▶ **Requirement**: Starting at the line with "Section files." in it, reproduce each line below through the last one, exactly, and include nothing else.

Dataset entries:

---+---

(** A password that was typed is asked for again only if it was not to be remembered:
    in a new session with the same peer, whatever the new challenge, the login has the
    answer for that password, without a question; when it was not to be remembered (and
    neither the address book nor the program has one) the user is asked. *)
Theorem remembered_password_used env env' os pw b pi lc lc' f id ct relay challenge :
  (forall x, sha256 x <> []) -> pw <> ""%string -> lc_id lc = fst (fst (parse_id lower RS_PUB_KEY id)) ->
  lc_password lc' = [] -> bool_decide (ct = TERMINAL) && ce_terminal_admin env' = false ->
  let '(lc1, f1, _) := handle_login_from_ui env os pw b lc f in
  let '(lc2, f2, _) := handle_peer_info pi lc1 f1 in
  ps_ok (config lc2) ->
  let h := mkHash (h_salt (lc_hash lc)) challenge in
  let '(lc3, f3) := initialize env' id ct None relay None None None lc' f2 in
  let '(_, _, out) := handle_hash env' "" h lc3 f3 in
  (b = true -> exists lr, out = [OLogin lr] /\ lr_password (lg lr) = challenged (salted pw h) h) /\
  (b = false -> try_get_password_from_personal_ab b64_decode env' lc3 = None -> ce_default_password env' = ""%string ->
   exists lr, out = [OMsgbox "input-password" "Password Required" "" ""; OLogin lr] /\ lr_password (lg lr) = []).
Proof.
  intros Sh N I P T. pose proof (login_from_ui_spec env os pw b lc f N) as A.
  destruct (handle_login_from_ui env os pw b lc f) as [[lc1 f1] o1].
  destruct A as (A1 & A2 & A3 & A4 & A5 & _ & _).
  pose proof (peer_info_spec pi lc1 f1) as B. destruct (handle_peer_info pi lc1 f1) as [[lc2 f2] o2].
  destruct B as (_ & -> & _ & K & _). intros O h.
  pose proof (initialize_again env' id ct relay lc' (config lc2) (snd (ps_load (lc_id lc1) f1)) O) as C.
  rewrite A5, I in *. cbv zeta in C. destruct (initialize _ _ _ _ _ _ _ _ _ _) as [lc3 f3]. cbn [fst] in C.
  destruct C as (C1 & C2 & C3 & C4 & C5 & C6 & _). rewrite P in C2.
  assert (plain lc3) as [U T3] by (split; [by rewrite C4|by rewrite C5, C6, andb_assoc, andb_diag]).
  pose proof (handle_hash_spec env' "" h lc3 f3 U T3) as D.
  set (lc4 := l_set_switch_uuid None (l_set_lc_hash h lc3)) in D.
  assert (lc_password lc4 = [] /\ shared_password lc4 = None /\ password (config lc4) = password (config lc2))
    as (Q1 & Q2 & Q3) by (split_and!; [done|done|change (config lc4) with (config lc3); by rewrite C1, ps_norm_password]).
  assert (is_shared_ab sha256 (password_source lc1) (lc_password lc1) (lc_hash lc1) = false /\
          is_personal_ab (password_source lc1) (lc_password lc1) = false) as [Is Ip].
  { unfold is_shared_ab, is_personal_ab. rewrite A2. by destruct (decide _). }
  unfold password_to_keep in K. rewrite A1, A4 in *. rewrite Is, Ip, bool_decide_false in K by apply Sh.
  destruct (choose_password env' "" h lc4) as [pw' so] eqn:Ch.
  destruct (handle_hash env' "" h lc3 f3) as [[lc5 f5] out]. destruct D as (_ & _ & _ & _ & _ & _ & lr & L & ->).
  split; intros ->.
  - assert (password (config lc2) = salted pw h) as K'.
    { rewrite K. change (salted pw h) with (salted pw (lc_hash lc)). cbn [negb andb]. rewrite andb_true_r.
      destruct (bool_decide _) eqn:E in |- *; cbn [negb]; [|done]. symmetry. by apply bool_decide_eq_true in E. }
    rewrite (choose_remembered env' h lc4 Q1 Q2), Q3, K' in Ch by (rewrite Q3, K'; apply Sh). injection Ch as <- <-.
    rewrite decide_False in L by apply Sh. rewrite decide_False by apply Sh. by exists lr.
  - intros Ab Dp. pose proof (choose_nothing env' h lc4 Q1 Q2 ltac:(by rewrite Q3) Ab Dp) as E.
    rewrite Ch in E. cbn [fst] in E. subst pw'. by exists lr.
Qed.

(** A relay that was forced once is forced for good: a session that is relayed only
    because a proxy or a web socket is in use remembers, when the peer accepts, that this
    peer is always relayed, and later sessions are, without the proxy. *)
Theorem proxy_relays_for_good env env' pi lc lc' f id ct ct' :
  ce_is_proxy env = true \/ ce_use_ws env = true ->
  let '(lc1, f1) := initialize env id ct None false None None None lc f in
  let '(lc2, f2, _) := handle_peer_info pi lc1 f1 in
  force_relay lc1 = true /\
  (ps_ok (config lc2) -> force_relay (fst (initialize env' id ct' None false None None None lc' f2)) = true).
Proof.
  intros Px. assert (force_relay (fst (initialize env id ct None false None None None lc f)) = true /\
    lc_id (fst (initialize env id ct None false None None None lc f)) = fst (fst (parse_id lower RS_PUB_KEY id))) as [R I].
  { unfold initialize. destruct (parse_id _ _ _) as [[i r] s]. destruct (ps_load i f) as [c f']. cbn.
    split; [|done]. destruct Px as [-> | ->]; by rewrite ?orb_true_r. }
  destruct (initialize env id ct None false None None None lc f) as [lc1 f1]. cbn [fst] in R, I.
  pose proof (peer_info_spec pi lc1 f1) as B. destruct (handle_peer_info pi lc1 f1) as [[lc2 f2] out].
  destruct B as (_ & -> & _ & _ & Op & _). split; [done|]. intros O. rewrite I.
  apply (initialize_again env' id ct' false lc' (config lc2)); [done|].
  rewrite Op. unfold options_to_keep. rewrite R. apply lookup_insert_eq.
Qed.

End session.

(** ** The files of [PeerConfig] *)

Section files.
Context {Key : Type} `{SecretBox Key} `{Base64} (mk_key : bytes -> Key) (uuid : bytes).
Context (read : string -> string) (parse_f64_as_i32 : string -> option Z).

Lemma read_string_idem d s : read_string d (read_string d s) = read_string d s.
Proof. unfold read_string. repeat case_decide; congruence. Qed.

---+---

▶ **Solved problem**:
Section files.
Context {Key : Type} `{SecretBox Key} `{Base64} (mk_key : bytes -> Key) (uuid : bytes).
Context (read : string -> string) (parse_f64_as_i32 : string -> option Z).

Lemma read_string_idem d s : read_string d (read_string d s) = read_string d s.
Proof. unfold read_string. repeat case_decide; congruence. Qed.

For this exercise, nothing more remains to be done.